# Opinions on Bordetella and Leptospirosis vax



## 20887 (Mar 16, 2011)

What are everyone's opinions on these two vaccines? Neither of my dogs have them, but both have been offered by our veterinarian. 

The animal hospital I work at(Lion and Penny do not go there) encourages all dogs to get Bordetella, and dogs who are exposed to wooded areas to get the Lepto vac. From what I have read, our vet gives the newer, safer version of the Lepto vaccine that has a 3% reaction rate. 

I live in a wooded area that had wildlife such as raccoons, deer, and coyotes, and we walk outdoors daily, so theoretically they could be exposed to Lepto. I recently started taking them to doggy daycare 1 day per week, but this daycare does not require a Bordetella vaccine. I am wondering whether the benefits of the vaccines would outweigh the risks in our case.

I do not plan on revaccinating for DHPP. Both dogs will have a titer done in 3 years, and then they will receive Rabies every 3 years as required by law.


----------



## flippedstars (Dec 16, 2009)

I live in an area with all kinds of critters. No lepto for us here.

Also show and have my dogs every which place and do not vacc for bordetella and no one has ever gotten it.


----------



## Brodysmom (Jan 8, 2009)

My opinion on bordetella and lepto? No and No.


----------



## pupluv168 (Mar 7, 2012)

Toby got the bordatella vaccine and yet we are going to the vet today with what I suspect is kennel cough. He will never be getting it again (he only got it because he had no choice if he wanted to go to day care). Obviously it did nothing...

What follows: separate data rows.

(** X3. When the CHANNEL_OPEN of a new channel cannot be sent (the transport
    does not take the packet, or the channel type has no name),
    `ssh_chan_run_connection` returns -1 at once: the channel `chan_new`
    has just stored stays in the table, REQUESTED; `chan_close_all_channels`
    is not run and no callback is called. *)
Theorem failed_open_leaves_channel_in_table script conn cfg cfgs :
  Z.of_nat (length (channels conn)) < 2 ^ 32 ->
  tx_up conn = false \/ cfg_type cfg <> SSH_CHAN_TYPE_SESSION ->
  exists c,
    ssh_chan_run_connection 0 true script conn (cfg :: cfgs)
    = Returns (-1) (set_channels conn (channels conn ++ [c])) /\
    status c = CHAN_STATUS_REQUESTED /\ userdata c = cfg_userdata cfg.
Proof.
  intros Hlen Hfail. unfold ssh_chan_run_connection.
  change (0 <? 0) with false. cbv iota.
  cbn [chan_open_channels]. unfold chan_new.
  destruct (chan_new_local_num_returns (channels conn) Hlen) as [r Hr].
  rewrite Hr. cbn [negb]. cbv zeta. cbn [channels set_channels].
  rewrite lookup_app_r by lia. rewrite Nat.sub_diag. cbn [lookup list_lookup].
  exists (mkChan (cfg_userdata cfg) CHAN_STATUS_REQUESTED [] r 0 65536 (256 * 1024) 0 0
                 (cfg_type cfg) (cfg_type_config cfg)
                 (cfg_notify_open cfg) (cfg_notify_fd_ready cfg)).
  split; [| split; reflexivity].
  unfold chan_send_channel_open. cbn [type].
  destruct Hfail as [Hdown | Hty].
  - destruct (chan_get_type_data (cfg_type cfg)); [| reflexivity].
    cbv zeta. unfold conn_send_packet. cbn [tx_up set_channels]. rewrite Hdown. reflexivity.
  - destruct (cfg_type cfg); [contradiction | reflexivity].
Qed.

Lemma failed_open_leaves_channel_in_table_witness :
  exists c,
    ssh_chan_run_connection 0 true []
      (mkConn 3 [] false [] []) (host_cfg 100 0 0 :: [])
    = Returns (-1) (set_channels (mkConn 3 [] false [] [])
                      (channels (mkConn 3 [] false [] []) ++ [c])) /\
    status c = CHAN_STATUS_REQUESTED /\ userdata c = cfg_userdata (host_cfg 100 0 0).
Proof.
  apply (failed_open_leaves_channel_in_table [] (mkConn 3 [] false [] [])
           (host_cfg 100 0 0) []).
  - vm_compute. reflexivity.
  - left. reflexivity.
Defined.

(** ** The header of a channel packet *)

Lemma payload_reader_wf payload p :
  Forall is_byte payload -> Z.of_nat (length payload) <= SIZE_MAX ->
  reader_wf (mkReader payload p (Z.of_nat (length payload))).
Proof. intros Hb Hl. split; [exact Hb | cbn; lia]. Qed.

(** The header of a channel packet: the type byte and the recipient. *)
Lemma channel_packet_header payload :
  Forall is_byte payload -> Z.of_nat (length payload) <= SIZE_MAX ->
  let pack := ssh_buf_reader_new payload (Z.of_nat (length payload)) in
  let len := Z.of_nat (length payload) in
  ssh_buf_read_u8 pack (Some 0) =
    (if 1 <=? len then (0, mkReader payload 1 len, Some (byte_at payload 0))
     else (-1, pack, Some 0)) /\
  ssh_buf_read_u32 (mkReader payload 1 len) (Some 0) =
    (if 5 <=? len then (0, mkReader payload 5 len, Some (be32_at payload 1))
     else (-1, mkReader payload 1 len, Some 0)).
Proof.
  intros Hb Hl. cbv zeta. unfold ssh_buf_reader_new. split.
  - rewrite ssh_buf_read_u8_spec
      by (first [apply payload_reader_wf; assumption | unfold reader_inv; cbn; lia]).
    cbn [rd_pos rd_len rd_data]. change (0 + 1) with 1.
    destruct (1 <=? _); reflexivity.
  - destruct (Z.leb_spec 5 (Z.of_nat (length payload))) as [H5 | H5].
    + rewrite ssh_buf_read_u32_spec
        by (first [apply payload_reader_wf; assumption | unfold reader_inv; cbn; lia]).
      cbn [rd_pos rd_len rd_data]. change (1 + 4) with 5.
      destruct (Z.leb_spec 5 (Z.of_nat (length payload))); [reflexivity | lia].
    + unfold ssh_buf_read_u32, check_advance. cbn [rd_pos rd_len].
      rewrite checked_add_spec by (unfold SIZE_MAX, SIZE_BITS; lia).
      change (1 + 4) with 5.
      destruct (Z.leb_spec 5 SIZE_MAX) as [_ | Hbad];
        [| unfold SIZE_MAX, SIZE_BITS in Hbad; lia].
      change (0 <? 0) with false. cbv iota.
      destruct (Z.gtb_spec 5 (Z.of_nat (length payload))); [reflexivity | lia].
Qed.
(** X16 — [_init_dup_inds].  With one process nothing is a duplicate, and
    [_get_nodup] then returns the data array itself and leaves the vector
    alone.  With more processes, when every variable has an owning rank and
    metadata: [_dup_inds] holds, in increasing order and without repetition,
    exactly the indices of the variables that are not distributed and are
    owned by another rank; they are indices of the data array; and when there
    is one, the scratch array has the length of the data array.  A variable
    without owning rank or metadata raises [KeyError]. *)
Theorem init_dup_inds_spec system self :
  (comm_size system ≤ 1 →
     ∃ self', _init_dup_inds system self = Ok self'
       ∧ _dup_inds self' = []
       ∧ _views_flat self' = _views_flat self
       ∧ _get_nodup self' = (Ok (asarray self), self'))
  ∧ (1 < comm_size system →
       (Forall (λ v, is_Some (_owning_rank system !! v.1)
                     ∧ is_Some (var_distributed system !! v.1)) (_views_flat self) →
        ∃ self', _init_dup_inds system self = Ok self'
          ∧ _views_flat self' = _views_flat self
          ∧ (∀ i, i ∈ _dup_inds self'
                  ↔ ∃ name start stop, (name, start, stop) ∈ ranges self
                      ∧ start ≤ i < stop ∧ is_dup system name = true)
          ∧ StronglySorted lt (_dup_inds self')
          ∧ Forall (λ i, i < length (asarray self)) (_dup_inds self')
          ∧ (_dup_inds self' ≠ [] →
               _dup_scratch self' = Some (replicate (length (asarray self)) 0%Z)))
       ∧ (Exists (λ v, _owning_rank system !! v.1 = None
                       ∨ var_distributed system !! v.1 = None) (_views_flat self) →
          _init_dup_inds system self = Raise KeyError)).
Proof.
  unfold _init_dup_inds. split.
  - intros Hsz. rewrite (proj2 (Nat.ltb_ge _ _) Hsz).
    eexists. split; [done |]. cbn [_dup_inds _views_flat]. split; [done |].
    split; [done |]. unfold _get_nodup. cbn [_dup_inds length]. done.
  - intros Hsz. rewrite (proj2 (Nat.ltb_lt _ _) Hsz). unfold ranges. split.
    + intros Hall. rewrite for_each_dup_step_Ok by done.
      cbn [app mbind result_bind rbind].
      set (dups := dups_of (loop_cond system) (ranges_from 0 (_views_flat self))).
      eexists. split; [done |]. cbn [_dup_inds _views_flat _dup_scratch].
      split; [done |]. split; [|split; [|split]].
      * intros i. subst dups. rewrite elem_of_dups_of. unfold is_dup.
        rewrite (proj2 (Nat.ltb_lt _ _) Hsz). done.
      * apply dups_of_sorted.
      * apply Forall_forall. intros i Hi. apply dups_of_bounds in Hi.
        unfold asarray. lia.
      * intros Hne. destruct dups as [|x dups'] eqn:Hd; [done |]. cbn [length Nat.ltb Nat.leb].
        destruct (last (ranges_from 0 (_views_flat self))) as [r|] eqn:Hlast.
        -- apply ranges_from_last in Hlast. cbn [Nat.add] in Hlast.
           unfold asarray. by rewrite Hlast.
        -- apply last_None in Hlast. subst dups. by rewrite Hlast in Hd.
    + intros Hex. by rewrite for_each_dup_step_Raise.
Qed.
Lemma urlName_shape_witness :
  urlName "https://example.org/decks/" = "https://example.org/decks/".
Proof.
  apply (urlName_shape "https://example.org/decks/"). reflexivity.
Defined.
(** * EdgeLint: the rule-based Workers analyzer of [src/tools.ts]

    A shallow embedding of the [execute] function of the [analyzeWorkerCode]
    tool: the fixed rule catalog applied to a source text, and the rendering
    of the accumulated [issues] array into the report string.  The earlier
    variant of the same tool, whose findings are plain messages, is embedded
    next to it and compared with it.

    JavaScript strings are sequences of UTF-16 code units; they are modelled
    as [list N].  The array [issues] is mutated by [push]; it is threaded
    explicitly.  The only effect of [execute] besides its result is one
    [console.log] line, modelled by a small state monad over the console. *)

From Stdlib Require Import Ascii String DecimalString DecimalFacts DecimalNat.
From Stdlib Require Import List NArith Bool Arith Lia.
Import ListNotations.
Local Open Scope list_scope.

(** ** JavaScript strings *)

Module JS.

Definition jsstring := list N.

(** An ASCII literal as a sequence of code units. *)
Definition lit (s : string) : jsstring :=
  map N_of_ascii (list_ascii_of_string s).
Arguments lit s%_string.

(** The escape [\n] and the double quote character. *)
Definition nl : jsstring := [10%N].
Definition dq : jsstring := [34%N].

(** [s === p] on strings. *)
Fixpoint eqb (s p : jsstring) : bool :=
  match s, p with
  | [], [] => true
  | a :: s', b :: p' => N.eqb a b && eqb s' p'
  | _, _ => false
  end.

(** [s.startsWith(p)]: the search string is a prefix of [s]. *)
Fixpoint startsWith (s p : jsstring) {struct p} : bool :=
  match p with
  | [] => true
  | b :: p' =>
      match s with
      | [] => false
      | a :: s' => N.eqb a b && startsWith s' p'
      end
  end.

(** [s.includes(p)]: the search string occurs at some position of [s]. *)
Fixpoint includes (s p : jsstring) : bool :=
  startsWith s p ||
  match s with
  | [] => false
  | _ :: s' => includes s' p
  end.

(** Interpolation [`${n}`] of a non-negative integer: its decimal digits. *)
Definition toString (n : nat) : jsstring :=
  lit (NilEmpty.string_of_uint (Nat.to_uint n)).

(** Truthiness of an optional string: [undefined] and [''] are falsy. *)
Definition truthy (s : option jsstring) : bool :=
  match s with
  | Some (_ :: _) => true
  | _ => false
  end.

End JS.

Import JS.
(** A visited node with its [.parent]; [None] stands for the clause node
    ([Select], [Where], [Having], [Join]) above the root, which is never an
    aggregate. *)
Definition visited : Type := (option expr * expr)%type.

(** The nodes [n] levels below [e], left to right. *)
Fixpoint level (n : nat) (parent : option expr) (e : expr) : list visited :=
  match n with
  | 0 => [(parent, e)]
  | S m => flat_map (level m (Some e)) (children e)
  end.

(** [e.walk(bfs=True)]: level by level. *)
Definition walk (e : expr) : list visited :=
  flat_map (fun n => level n None e) (seq 0 (S (depth e))).

(** [e.find_all(cls)] *)
Definition find_all (cls : expr -> bool) (e : expr) : list visited :=
  filter (fun v => cls (snd v)) (walk e).

(** [isinstance(x.parent, exp.AggFunc)] *)
Definition parent_is_AggFunc (v : visited) : bool :=
  match fst v with Some p => is_AggFunc p | None => false end.

(** The expression roots below a statement; [statement.find_all(cls)] visits
    every node below them. Its results are only tested for emptiness or
    collected into a set, so the order between roots is immaterial. *)
Definition statement_roots (s : statement) : list expr :=
  expressions s
  ++ flat_map (fun j => match j_on j with Some e => [e] | None => [] end) (joins s)
  ++ match where_ s with Some e => [e] | None => [] end
  ++ match group s with Some g => g | None => [] end
  ++ match having s with Some e => [e] | None => [] end
  ++ rest s.

Definition find_all_in_statement (cls : expr -> bool) (s : statement) : list visited :=
  flat_map (find_all cls) (statement_roots s).

(* ================================================================== *)
(** ** Diagnostics and the result dict *)

(** One constructor per kind of entry that the rules append. The source
    tags an entry with a ["type"] text and a ["message"]; kinds that share a
    type text differ by their message. *)
Inductive DiagKind : Type :=
| SyntaxError            (* "语法错误" *)
| MissingFrom            (* "结构错误", "SELECT 语句缺少 FROM 子句" *)
| MissingGroupBy         (* "结构错误", "... 但缺少 GROUP BY 子句" *)
| IncompleteGroupBy      (* "GROUP BY不完整" *)
| MissingJoinCondition   (* "JOIN 错误", "... 缺少连接条件" *)
| ColumnNotFound         (* "列不存在" *)
| JoinError              (* "JOIN 错误", "... 仅在表 ... 中存在" *)
| UnknownTableReference  (* "对象不存在" *)
| TypeMismatch           (* "类型不匹配" *)
| NullComparisonError    (* "空值比较错误" *)
| MisusedHaving          (* "误用HAVING" *)
| IllegalHavingColumn    (* "非法HAVING列" *)
| TableNotFound.         (* "表不存在" *)

Definition DiagKind_eqb (a b : DiagKind) : bool :=
  match a, b with
  | SyntaxError, SyntaxError | MissingFrom, MissingFrom
  | MissingGroupBy, MissingGroupBy | IncompleteGroupBy, IncompleteGroupBy
  | MissingJoinCondition, MissingJoinCondition
  | ColumnNotFound, ColumnNotFound | JoinError, JoinError
  | UnknownTableReference, UnknownTableReference
  | TypeMismatch, TypeMismatch | NullComparisonError, NullComparisonError
  | MisusedHaving, MisusedHaving | IllegalHavingColumn, IllegalHavingColumn
  | TableNotFound, TableNotFound => true
  | _, _ => false
  end.
(** * QEM mesh simplification: a shallow embedding of the mesh builder,
      the quadric/cost computations, the edge collapse and the scheduler.

    Scalars are IEEE-754 binary32 numbers (the C++ [float]), taken from the
    Standard Library's executable specification of floating-point arithmetic
    ([SpecFloat], precision 24, exponent bound 128, round-to-nearest-even).
    Vertex, edge and face indices are the non-negative [int]s the program
    derives from [std::vector] sizes; they never wrap and are modelled as
    [nat].  Reads of a vector use the total lookup [!!!] and writes use
    [alter]: reading or writing outside the vector is undefined in the
    source; the model then reads a default element and writes nothing, and
    the theorems about what a collapse reads and writes are stated for
    well-formed meshes, where every index is inside its vector. *)

From Stdlib Require Import ZArith Lia Floats.SpecFloat.
From stdpp Require Import base option list gmap.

Sent from my iPhone using PetGuide


----------



## elaina (Jul 1, 2008)

Mine dont get the lepto or the bordetlla. i just recently had Latte spayed and i was going to board her at the animal hospital one day after spay while i went away and then they called me and said, i'd need the kennel cough vac if i was going to board her, and i said ... no, i dont want her having it. so i just took her home that same day and changed my plans on going away.
i'll just get the pet sitter to come to my house ... thats better anyways then leaving them somewhere else to board


----------



## Finn (Sep 14, 2010)

My big dogs get lepto but not for the little ones. I do get bordatella for all.


----------



## BorderKelpie (Sep 9, 2012)

I will never vaccinate my dogs again for bordetella as two of mine in the past had severe long term issues with it. I did it because the vet insisted, even though my breeder warned me not to. Should have known she know more about her bloodlines than the vet would. :/

Lepto is not something I am comfortable vaccinating for either as I has seen more reactions to the vaccine than I have ever seen dogs diagnosed with it. The currently licensed leptospira bacterins do not contain the serovars causing the majority of clinical leptospirosis today.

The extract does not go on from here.